Eski kanunun yürürlükte olduğu dönemde, diğer birçok özel kanun yürürlükte bulunmadığından, özel kanunla düzenlenmesi gereken ancak çocukları ilgilendiren bazı yasal düzenlemeler de mülga kanunda yer almaktaydı. Örneğin mülga kanunun, suç işlemiş küçüklerin suçları veya bunların yargılanmaları ile ilgili olarak her türlü yayın yapılmasını yasaklayan ve bu yasağa aykırı hareket edenlere para cezasını düzenlendiği 40. maddesi, halihazırda yürürlükte bulunan 09/04/2004 tarihinde kabul edilen 5187 sayılı Basın Kanunu’nun 21. maddesinin “C” fıkrası ile düzenlenmiştir. Bu haliyle de yeniden düzenlenmesine gerek kalmamış ve yürürlüğe giren 5395 sayılı Kanun’dan çıkarılmıştır.

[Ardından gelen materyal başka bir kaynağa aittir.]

(** * NeuroForge: the hybrid memory engine and the task agent

    A shallow embedding of [agent/memory_engine.py] and
    [agent/task_agent.py], with the properties of the tiered record
    store (cache, durable log, search index) and of the task queue and
    orchestrator that the design document states about them.

    Conventions of the embedding.
    - A Python [dict] is an insertion-ordered association list
      ([PyDict.t]): assignment to a present key keeps its position,
      assignment to an absent key appends, [del] of an absent key is a
      [KeyError].
    - Python integers are [Z]; clock readings ([time.time()],
      [datetime.now()]) are [Z] as well, in an arbitrary unit.
    - Code that can raise returns a [result]; code that mutates objects
      threads the mutated state and keeps every mutation made before
      an exception.
    - Values are immutable: a caller that changes a payload after it
      passed it to the engine is outside the embedding.
    - Calls into libraries are taken by their contract: the JSON codec
      and the search index are operations of a [Backend]. The
      [asyncio.PriorityQueue] is the list it keeps as a binary heap
      with [heapq.heappush] and [heapq.heappop], which are embedded
      from [Lib/heapq.py]. *)

From Stdlib Require Import List String ZArith Lia Bool Arith Sorted Permutation.
From Stdlib Require Import QArith DecimalString.
Import ListNotations.
Open Scope string_scope.
Open Scope list_scope.
Open Scope Z_scope.

Set Warnings "-register-all".
(** [set_options]. *)
Definition set_options (handle : CalloutHandle) (response4 : Pkt4)
  (machine : Machine) : CalloutHandle * Pkt4 :=
  let '(handle, response4) :=
    update_option handle response4 DHO_ROUTERS (any_Machine machine) in
  let nameservers := machine_get_nameservers machine in
  let '(handle, response4) :=
    update_option handle response4 DHO_NAME_SERVERS (any_string nameservers) in
  let '(handle, response4) :=
    update_option handle response4 DHO_DOMAIN_NAME_SERVERS (any_string nameservers) in
  let ntpservers := machine_get_ntpservers machine in
  let '(handle, response4) :=
    update_option handle response4 DHO_NTP_SERVERS (any_string ntpservers) in
  let '(handle, response4) :=
    match machine_get_mqtt_server machine with
    | Some mqtt_server =>
        update_option handle response4 DHO_MQTT_SERVER (any_string mqtt_server)
    | None => (handle, response4)
    end in
  let mtu := uint16 (machine_get_interface_mtu machine) in
  let '(handle, response4) :=
    update_option handle response4 DHO_INTERFACE_MTU (any_uint16 mtu) in
  let '(handle, response4) :=
    update_option handle response4 DHO_SUBNET_MASK (any_Machine machine) in
  let '(handle, response4) :=
    update_option handle response4 DHO_BROADCAST_ADDRESS (any_Machine machine) in
  let '(handle, response4) :=
    update_option handle response4 DHO_HOST_NAME (any_Machine machine) in
  let '(handle, response4) :=
    update_option handle response4 DHO_BOOT_FILE_NAME (any_Machine machine) in
  let machine_client_type := machine_get_client_type machine in
  if (0 <? String.length machine_client_type)%nat then
    update_option handle response4 DHO_VENDOR_CLASS_IDENTIFIER
      (any_char_ptr machine_client_type)
  else (handle, response4).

III. 5395 Sayılı Kanun’un Amaç ve Kapsamı

Daha erken yaşta ergin olsa bile on sekiz yaşını doldurmamış kişi, kanunen çocuk sayılmaktadır. 5395 sayılı Kanun’un amacı birinci maddede, korunma ihtiyacı olan veya suça sürüklenen çocukların korunmasına, haklarının ve esenliklerinin güvence altına alınmasın ilişkin usul ve esasları düzenlemek; 5395 sayılı Kanun’un kapsamı ise ikinci maddede, korunma ihtiyacı olan çocuklar hakkında alınacak tedbirler ile suça sürüklenen çocuklar hakkında uygulanacak güvenlik tedbirlerinin usul ve esaslarına, çocuk mahkemelerinin kuruluş, görev ve yetkilerine ilişkin hükümleri kapsamak şeklinde düzenlenmiştir. Gelinen noktada 5395 sayılı Kanun’un tanımlar bölümünde de yer verildiği üzere, bazı kavramların biz hukukçular kadar, hukuku meslek edinmemiş vatandaşların da bilmesi oldukça önem arz etmektedir. Şöyle ki,

1. Çocuk

Bilindiği üzere 4721 sayılı Türk Medeni Kanunu[8]’nun 11. maddesi ile on sekiz yaşının doldurulmasıyla erginliğin başlayacağı düzenlenmiştir. Ergin olmanın kişinin üzerindeki vesayeti sonlandırması ve diğer birçok hukuki sonucunun mevcut olması sebebiyle oldukça önemli olduğunu belirtmek mümkündür. Mezkûr maddenin devamında ise evlenmenin kişiyi ergin kılacağı düzenlemiş ve devamı düzenlemelerde ise on beş yaşını dolduran küçüğün, kendi isteği ve velisinin rızasıyla mahkemece ergin kılınabileceği düzenlenmiştir. Erginlik (rüşt), yasayla öngörülen on sekiz yaşının doldurulmasıyla ya da bu yaşın doldurulmasından önce evlenme yahut mahkeme kararıyla (kaza-i rüşt davası) kazanılmaktadır. 5395 sayılı Kanun on sekiz yaşını doldurmadan ergin olan kişileri dahi “çocuk” saymıştır.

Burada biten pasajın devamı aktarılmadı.